» **PROBLEM TO WORK ON**
The records below hold a stretch from the line with "intros Hn. destruct" through the line with "unfold miss. rewrite"; return exactly those lines, ends included, and nothing more.

Items from a dataset:
________________
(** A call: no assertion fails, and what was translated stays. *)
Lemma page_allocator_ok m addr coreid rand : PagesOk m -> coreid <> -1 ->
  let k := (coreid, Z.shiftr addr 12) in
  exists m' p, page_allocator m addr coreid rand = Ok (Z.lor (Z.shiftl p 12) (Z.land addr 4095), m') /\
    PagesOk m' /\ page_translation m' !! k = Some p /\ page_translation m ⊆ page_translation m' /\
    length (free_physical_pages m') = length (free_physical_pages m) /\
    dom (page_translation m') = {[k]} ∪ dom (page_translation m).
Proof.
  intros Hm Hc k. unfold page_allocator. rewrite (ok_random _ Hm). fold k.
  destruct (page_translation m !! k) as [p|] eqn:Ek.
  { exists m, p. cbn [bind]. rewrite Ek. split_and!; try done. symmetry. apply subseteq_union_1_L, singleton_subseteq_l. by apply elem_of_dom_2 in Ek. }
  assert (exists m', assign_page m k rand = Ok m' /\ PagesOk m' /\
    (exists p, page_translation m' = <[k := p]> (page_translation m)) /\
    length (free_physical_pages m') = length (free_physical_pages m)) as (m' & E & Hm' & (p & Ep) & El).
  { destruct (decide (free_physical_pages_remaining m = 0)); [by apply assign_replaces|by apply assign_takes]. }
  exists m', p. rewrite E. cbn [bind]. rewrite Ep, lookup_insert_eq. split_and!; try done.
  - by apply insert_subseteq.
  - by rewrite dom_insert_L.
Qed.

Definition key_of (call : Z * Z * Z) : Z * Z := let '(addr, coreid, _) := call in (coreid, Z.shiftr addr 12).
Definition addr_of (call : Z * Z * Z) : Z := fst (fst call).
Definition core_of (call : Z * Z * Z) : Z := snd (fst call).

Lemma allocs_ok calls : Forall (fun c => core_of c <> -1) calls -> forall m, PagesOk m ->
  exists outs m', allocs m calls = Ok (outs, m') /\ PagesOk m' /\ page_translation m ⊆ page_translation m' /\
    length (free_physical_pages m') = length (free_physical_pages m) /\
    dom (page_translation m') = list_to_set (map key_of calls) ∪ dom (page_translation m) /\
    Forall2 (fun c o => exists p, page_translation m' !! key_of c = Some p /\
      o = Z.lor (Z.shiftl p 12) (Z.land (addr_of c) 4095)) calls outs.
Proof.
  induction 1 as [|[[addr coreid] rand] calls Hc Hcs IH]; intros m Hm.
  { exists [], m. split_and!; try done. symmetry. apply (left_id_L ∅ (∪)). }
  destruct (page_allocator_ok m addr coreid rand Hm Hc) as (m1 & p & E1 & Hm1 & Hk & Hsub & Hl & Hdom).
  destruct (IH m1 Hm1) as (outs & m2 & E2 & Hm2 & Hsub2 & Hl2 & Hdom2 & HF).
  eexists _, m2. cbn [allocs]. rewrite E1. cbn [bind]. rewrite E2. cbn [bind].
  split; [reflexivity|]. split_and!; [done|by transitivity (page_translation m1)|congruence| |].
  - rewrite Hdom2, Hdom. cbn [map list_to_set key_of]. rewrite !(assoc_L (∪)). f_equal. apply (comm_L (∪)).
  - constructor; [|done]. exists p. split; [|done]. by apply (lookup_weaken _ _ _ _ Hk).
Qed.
________________
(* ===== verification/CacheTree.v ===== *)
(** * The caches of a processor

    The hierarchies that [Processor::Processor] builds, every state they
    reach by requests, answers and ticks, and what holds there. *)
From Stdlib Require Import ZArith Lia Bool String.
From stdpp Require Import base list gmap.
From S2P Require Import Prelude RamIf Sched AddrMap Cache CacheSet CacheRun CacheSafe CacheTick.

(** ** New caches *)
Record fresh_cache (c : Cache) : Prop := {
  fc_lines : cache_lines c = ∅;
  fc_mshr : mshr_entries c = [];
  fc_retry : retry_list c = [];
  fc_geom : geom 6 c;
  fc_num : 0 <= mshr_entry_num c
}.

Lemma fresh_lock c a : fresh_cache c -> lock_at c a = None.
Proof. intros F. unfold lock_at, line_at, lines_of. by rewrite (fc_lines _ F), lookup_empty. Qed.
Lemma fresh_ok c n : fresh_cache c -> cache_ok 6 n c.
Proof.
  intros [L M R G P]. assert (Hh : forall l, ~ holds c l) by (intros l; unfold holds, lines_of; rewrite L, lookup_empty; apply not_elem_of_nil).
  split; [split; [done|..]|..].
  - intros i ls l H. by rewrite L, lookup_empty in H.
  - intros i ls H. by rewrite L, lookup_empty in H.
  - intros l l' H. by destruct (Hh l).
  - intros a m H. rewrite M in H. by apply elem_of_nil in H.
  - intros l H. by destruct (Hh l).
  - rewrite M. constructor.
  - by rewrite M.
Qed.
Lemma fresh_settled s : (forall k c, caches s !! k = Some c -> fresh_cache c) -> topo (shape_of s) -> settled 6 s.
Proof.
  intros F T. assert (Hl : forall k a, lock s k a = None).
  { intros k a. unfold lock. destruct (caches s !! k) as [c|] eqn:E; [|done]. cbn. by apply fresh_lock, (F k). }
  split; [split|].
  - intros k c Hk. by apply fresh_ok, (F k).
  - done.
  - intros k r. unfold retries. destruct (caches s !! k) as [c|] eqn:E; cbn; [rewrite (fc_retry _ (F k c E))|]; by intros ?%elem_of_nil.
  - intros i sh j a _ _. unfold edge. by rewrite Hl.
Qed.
________________
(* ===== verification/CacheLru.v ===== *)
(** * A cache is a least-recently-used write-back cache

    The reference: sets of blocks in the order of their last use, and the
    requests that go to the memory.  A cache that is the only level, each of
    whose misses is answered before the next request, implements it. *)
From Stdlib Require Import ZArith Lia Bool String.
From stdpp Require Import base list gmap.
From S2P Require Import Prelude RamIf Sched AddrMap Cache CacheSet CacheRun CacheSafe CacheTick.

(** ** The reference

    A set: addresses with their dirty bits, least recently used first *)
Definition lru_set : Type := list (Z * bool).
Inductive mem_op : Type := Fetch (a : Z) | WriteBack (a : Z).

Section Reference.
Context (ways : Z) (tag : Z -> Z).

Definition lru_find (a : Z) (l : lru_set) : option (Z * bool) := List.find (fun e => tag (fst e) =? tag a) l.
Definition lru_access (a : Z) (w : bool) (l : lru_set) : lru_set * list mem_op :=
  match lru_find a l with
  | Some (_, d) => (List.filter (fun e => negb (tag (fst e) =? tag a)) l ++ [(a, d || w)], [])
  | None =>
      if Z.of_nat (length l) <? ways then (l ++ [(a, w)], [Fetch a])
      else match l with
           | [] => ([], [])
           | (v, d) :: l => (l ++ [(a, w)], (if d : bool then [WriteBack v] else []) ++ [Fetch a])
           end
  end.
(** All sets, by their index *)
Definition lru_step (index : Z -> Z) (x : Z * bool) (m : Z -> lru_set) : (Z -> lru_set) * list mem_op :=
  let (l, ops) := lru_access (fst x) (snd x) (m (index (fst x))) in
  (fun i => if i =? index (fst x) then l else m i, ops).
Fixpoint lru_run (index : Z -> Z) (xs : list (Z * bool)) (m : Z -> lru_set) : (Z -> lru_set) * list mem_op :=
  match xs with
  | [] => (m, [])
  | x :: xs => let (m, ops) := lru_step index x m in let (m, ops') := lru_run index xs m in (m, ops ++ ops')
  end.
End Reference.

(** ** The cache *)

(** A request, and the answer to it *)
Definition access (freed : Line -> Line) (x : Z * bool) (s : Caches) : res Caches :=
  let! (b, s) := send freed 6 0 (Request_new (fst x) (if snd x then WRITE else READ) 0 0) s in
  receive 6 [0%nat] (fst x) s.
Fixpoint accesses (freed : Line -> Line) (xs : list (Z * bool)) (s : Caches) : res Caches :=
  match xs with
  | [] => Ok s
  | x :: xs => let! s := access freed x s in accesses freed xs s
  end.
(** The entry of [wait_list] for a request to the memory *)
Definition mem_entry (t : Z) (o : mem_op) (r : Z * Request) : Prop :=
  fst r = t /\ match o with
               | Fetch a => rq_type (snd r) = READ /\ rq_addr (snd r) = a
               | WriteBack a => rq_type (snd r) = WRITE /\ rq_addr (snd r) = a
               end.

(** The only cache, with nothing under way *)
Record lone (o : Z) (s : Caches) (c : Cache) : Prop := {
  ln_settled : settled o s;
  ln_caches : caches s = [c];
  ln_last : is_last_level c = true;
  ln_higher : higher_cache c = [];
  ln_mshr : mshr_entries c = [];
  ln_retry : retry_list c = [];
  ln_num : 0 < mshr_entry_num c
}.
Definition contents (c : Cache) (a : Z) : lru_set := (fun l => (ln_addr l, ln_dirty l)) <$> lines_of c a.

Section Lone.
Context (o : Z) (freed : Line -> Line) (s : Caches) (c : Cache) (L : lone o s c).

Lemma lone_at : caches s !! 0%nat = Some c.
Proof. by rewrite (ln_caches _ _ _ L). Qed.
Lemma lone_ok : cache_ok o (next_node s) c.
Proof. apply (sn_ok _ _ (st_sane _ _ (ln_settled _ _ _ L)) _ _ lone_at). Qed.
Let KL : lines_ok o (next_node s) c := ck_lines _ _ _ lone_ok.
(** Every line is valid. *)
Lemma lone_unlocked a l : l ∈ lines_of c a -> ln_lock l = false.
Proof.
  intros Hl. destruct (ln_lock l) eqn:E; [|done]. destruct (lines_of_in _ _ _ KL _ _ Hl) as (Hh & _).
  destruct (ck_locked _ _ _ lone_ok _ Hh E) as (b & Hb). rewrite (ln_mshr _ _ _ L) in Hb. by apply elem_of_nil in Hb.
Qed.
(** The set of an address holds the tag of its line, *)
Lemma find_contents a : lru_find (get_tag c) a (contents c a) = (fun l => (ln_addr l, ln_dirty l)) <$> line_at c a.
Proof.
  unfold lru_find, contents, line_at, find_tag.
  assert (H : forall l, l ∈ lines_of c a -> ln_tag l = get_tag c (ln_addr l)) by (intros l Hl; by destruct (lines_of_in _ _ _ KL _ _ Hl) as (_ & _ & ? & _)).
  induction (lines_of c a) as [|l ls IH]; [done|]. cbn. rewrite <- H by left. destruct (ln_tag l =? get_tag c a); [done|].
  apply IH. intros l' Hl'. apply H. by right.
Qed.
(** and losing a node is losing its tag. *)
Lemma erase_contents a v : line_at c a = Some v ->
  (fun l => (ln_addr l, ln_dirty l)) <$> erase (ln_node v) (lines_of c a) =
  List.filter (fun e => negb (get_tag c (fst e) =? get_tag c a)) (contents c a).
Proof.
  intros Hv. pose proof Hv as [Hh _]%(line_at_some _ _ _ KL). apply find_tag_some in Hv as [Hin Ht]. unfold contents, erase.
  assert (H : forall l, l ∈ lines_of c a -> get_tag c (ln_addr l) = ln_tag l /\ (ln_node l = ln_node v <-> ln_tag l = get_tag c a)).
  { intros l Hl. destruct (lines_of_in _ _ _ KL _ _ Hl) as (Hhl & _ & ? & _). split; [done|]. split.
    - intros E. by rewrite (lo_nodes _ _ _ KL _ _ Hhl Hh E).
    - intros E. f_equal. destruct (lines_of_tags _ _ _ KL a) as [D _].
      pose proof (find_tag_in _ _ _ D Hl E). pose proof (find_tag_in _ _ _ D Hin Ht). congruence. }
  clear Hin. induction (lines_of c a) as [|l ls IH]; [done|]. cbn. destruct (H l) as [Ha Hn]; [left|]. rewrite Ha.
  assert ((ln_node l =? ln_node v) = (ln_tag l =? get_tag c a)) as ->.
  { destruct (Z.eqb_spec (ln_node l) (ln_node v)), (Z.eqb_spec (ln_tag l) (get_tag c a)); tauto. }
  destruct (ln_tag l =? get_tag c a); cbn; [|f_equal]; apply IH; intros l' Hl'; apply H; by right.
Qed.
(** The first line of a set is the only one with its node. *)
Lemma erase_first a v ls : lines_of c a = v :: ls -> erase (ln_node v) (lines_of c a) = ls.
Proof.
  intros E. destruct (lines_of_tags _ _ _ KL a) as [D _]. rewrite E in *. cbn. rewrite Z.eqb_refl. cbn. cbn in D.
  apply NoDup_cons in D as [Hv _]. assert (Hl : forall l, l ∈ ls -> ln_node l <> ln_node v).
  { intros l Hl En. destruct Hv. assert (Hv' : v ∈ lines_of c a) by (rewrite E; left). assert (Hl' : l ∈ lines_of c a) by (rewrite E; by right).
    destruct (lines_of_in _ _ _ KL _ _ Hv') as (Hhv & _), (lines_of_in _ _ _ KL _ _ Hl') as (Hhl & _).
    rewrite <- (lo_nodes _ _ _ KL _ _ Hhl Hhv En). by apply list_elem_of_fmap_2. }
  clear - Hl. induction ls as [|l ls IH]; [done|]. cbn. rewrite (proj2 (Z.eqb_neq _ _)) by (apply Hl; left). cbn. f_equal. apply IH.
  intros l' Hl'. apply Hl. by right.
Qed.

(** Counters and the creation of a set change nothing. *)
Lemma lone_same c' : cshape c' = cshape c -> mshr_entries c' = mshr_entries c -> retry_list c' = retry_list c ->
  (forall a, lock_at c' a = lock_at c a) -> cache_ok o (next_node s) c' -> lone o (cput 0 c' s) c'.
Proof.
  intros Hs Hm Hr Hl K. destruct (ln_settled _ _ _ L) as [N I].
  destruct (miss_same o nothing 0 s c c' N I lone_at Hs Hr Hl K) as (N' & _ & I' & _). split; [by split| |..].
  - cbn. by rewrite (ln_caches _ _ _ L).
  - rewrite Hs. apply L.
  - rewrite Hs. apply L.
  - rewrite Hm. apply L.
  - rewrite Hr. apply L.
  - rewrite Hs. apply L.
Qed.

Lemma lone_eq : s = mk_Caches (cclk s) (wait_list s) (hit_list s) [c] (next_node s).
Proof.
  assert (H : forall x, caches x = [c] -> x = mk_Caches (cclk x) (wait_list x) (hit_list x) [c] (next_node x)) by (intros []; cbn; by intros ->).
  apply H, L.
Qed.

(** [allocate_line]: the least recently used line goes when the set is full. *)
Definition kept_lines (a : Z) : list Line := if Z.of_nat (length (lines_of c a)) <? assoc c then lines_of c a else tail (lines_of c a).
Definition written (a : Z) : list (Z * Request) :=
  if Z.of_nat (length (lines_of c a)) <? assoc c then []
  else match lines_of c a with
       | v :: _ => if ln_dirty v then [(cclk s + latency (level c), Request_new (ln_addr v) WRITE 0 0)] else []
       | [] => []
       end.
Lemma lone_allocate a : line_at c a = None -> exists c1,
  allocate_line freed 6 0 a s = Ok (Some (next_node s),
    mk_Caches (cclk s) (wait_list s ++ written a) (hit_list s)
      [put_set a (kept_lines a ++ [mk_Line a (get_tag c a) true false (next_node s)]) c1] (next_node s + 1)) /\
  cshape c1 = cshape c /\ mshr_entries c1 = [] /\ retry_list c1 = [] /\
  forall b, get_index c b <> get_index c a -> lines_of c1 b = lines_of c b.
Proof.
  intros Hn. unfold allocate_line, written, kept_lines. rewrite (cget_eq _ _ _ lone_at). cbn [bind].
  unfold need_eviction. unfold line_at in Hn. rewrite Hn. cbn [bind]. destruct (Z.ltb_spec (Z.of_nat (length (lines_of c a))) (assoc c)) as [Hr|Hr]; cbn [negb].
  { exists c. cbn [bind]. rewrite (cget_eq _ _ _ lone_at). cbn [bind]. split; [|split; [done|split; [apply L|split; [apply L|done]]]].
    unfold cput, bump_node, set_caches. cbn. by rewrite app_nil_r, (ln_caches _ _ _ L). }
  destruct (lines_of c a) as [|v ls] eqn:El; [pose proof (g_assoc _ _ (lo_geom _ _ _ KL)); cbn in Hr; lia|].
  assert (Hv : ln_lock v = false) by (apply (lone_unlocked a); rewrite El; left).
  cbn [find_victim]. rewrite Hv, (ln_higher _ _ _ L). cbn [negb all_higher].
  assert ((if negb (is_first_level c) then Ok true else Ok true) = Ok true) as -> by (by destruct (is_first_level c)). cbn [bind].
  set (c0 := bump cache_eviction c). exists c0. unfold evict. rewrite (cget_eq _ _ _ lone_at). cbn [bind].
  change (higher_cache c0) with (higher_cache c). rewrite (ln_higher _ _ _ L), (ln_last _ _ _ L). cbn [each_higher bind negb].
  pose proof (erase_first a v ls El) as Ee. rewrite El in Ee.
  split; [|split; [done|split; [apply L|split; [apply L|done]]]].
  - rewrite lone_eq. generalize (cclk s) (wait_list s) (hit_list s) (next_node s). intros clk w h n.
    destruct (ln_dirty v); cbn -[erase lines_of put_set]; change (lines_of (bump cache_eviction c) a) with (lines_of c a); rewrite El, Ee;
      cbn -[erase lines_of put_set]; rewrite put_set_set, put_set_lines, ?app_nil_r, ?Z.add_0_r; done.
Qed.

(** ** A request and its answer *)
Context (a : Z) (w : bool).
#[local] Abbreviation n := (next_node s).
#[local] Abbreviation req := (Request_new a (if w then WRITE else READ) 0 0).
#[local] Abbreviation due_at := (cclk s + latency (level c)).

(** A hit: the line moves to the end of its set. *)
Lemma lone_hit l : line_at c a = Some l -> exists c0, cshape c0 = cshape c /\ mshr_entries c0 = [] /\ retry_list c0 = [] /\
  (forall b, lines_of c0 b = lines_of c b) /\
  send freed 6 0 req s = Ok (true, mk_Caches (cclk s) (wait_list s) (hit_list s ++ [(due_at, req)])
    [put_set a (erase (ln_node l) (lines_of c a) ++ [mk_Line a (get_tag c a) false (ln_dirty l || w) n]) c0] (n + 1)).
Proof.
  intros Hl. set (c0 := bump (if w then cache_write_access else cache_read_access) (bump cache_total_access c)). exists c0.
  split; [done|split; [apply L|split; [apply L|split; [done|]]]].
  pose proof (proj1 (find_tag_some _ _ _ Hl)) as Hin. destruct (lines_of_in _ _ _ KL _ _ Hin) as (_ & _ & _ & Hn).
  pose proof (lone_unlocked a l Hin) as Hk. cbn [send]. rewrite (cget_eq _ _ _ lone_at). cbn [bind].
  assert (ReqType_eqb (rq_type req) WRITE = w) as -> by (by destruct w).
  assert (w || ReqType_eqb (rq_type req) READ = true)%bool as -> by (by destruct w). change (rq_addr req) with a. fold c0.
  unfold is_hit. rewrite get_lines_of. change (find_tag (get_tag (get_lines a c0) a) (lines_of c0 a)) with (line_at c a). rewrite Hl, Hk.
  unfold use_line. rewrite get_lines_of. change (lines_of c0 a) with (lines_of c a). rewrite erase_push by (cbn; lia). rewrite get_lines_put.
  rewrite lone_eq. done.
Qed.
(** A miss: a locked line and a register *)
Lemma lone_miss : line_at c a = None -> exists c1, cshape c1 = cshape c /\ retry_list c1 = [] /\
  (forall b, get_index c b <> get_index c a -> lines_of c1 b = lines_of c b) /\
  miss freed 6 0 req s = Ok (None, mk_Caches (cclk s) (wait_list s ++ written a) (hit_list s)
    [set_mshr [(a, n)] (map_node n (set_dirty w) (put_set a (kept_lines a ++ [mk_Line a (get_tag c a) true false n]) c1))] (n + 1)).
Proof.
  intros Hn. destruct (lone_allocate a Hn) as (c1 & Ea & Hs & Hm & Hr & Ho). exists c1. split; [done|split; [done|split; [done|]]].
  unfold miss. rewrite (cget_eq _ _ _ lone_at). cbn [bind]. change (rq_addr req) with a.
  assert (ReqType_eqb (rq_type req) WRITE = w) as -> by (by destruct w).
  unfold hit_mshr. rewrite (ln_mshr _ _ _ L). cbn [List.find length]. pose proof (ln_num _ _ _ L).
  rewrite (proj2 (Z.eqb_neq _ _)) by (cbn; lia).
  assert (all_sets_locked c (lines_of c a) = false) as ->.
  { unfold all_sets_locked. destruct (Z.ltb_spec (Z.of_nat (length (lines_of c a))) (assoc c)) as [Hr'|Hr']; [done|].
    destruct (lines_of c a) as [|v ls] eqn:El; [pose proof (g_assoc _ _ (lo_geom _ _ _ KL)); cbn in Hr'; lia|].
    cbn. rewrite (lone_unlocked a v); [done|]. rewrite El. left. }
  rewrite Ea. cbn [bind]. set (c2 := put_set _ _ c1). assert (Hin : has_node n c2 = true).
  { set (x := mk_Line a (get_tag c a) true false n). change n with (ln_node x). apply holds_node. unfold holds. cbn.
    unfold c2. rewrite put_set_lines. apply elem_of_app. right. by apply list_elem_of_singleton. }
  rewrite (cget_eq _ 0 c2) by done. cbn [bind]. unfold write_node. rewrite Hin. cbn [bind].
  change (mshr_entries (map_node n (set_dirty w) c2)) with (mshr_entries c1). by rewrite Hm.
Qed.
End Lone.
________________
» **ANSWER BELOW**
  intros Hn. destruct (lone_allocate a Hn) as (c1 & Ea & Hs & Hm & Hr & Ho). exists c1. split; [done|split; [done|split; [done|]]].
  unfold miss. rewrite (cget_eq _ _ _ lone_at). cbn [bind]. change (rq_addr req) with a.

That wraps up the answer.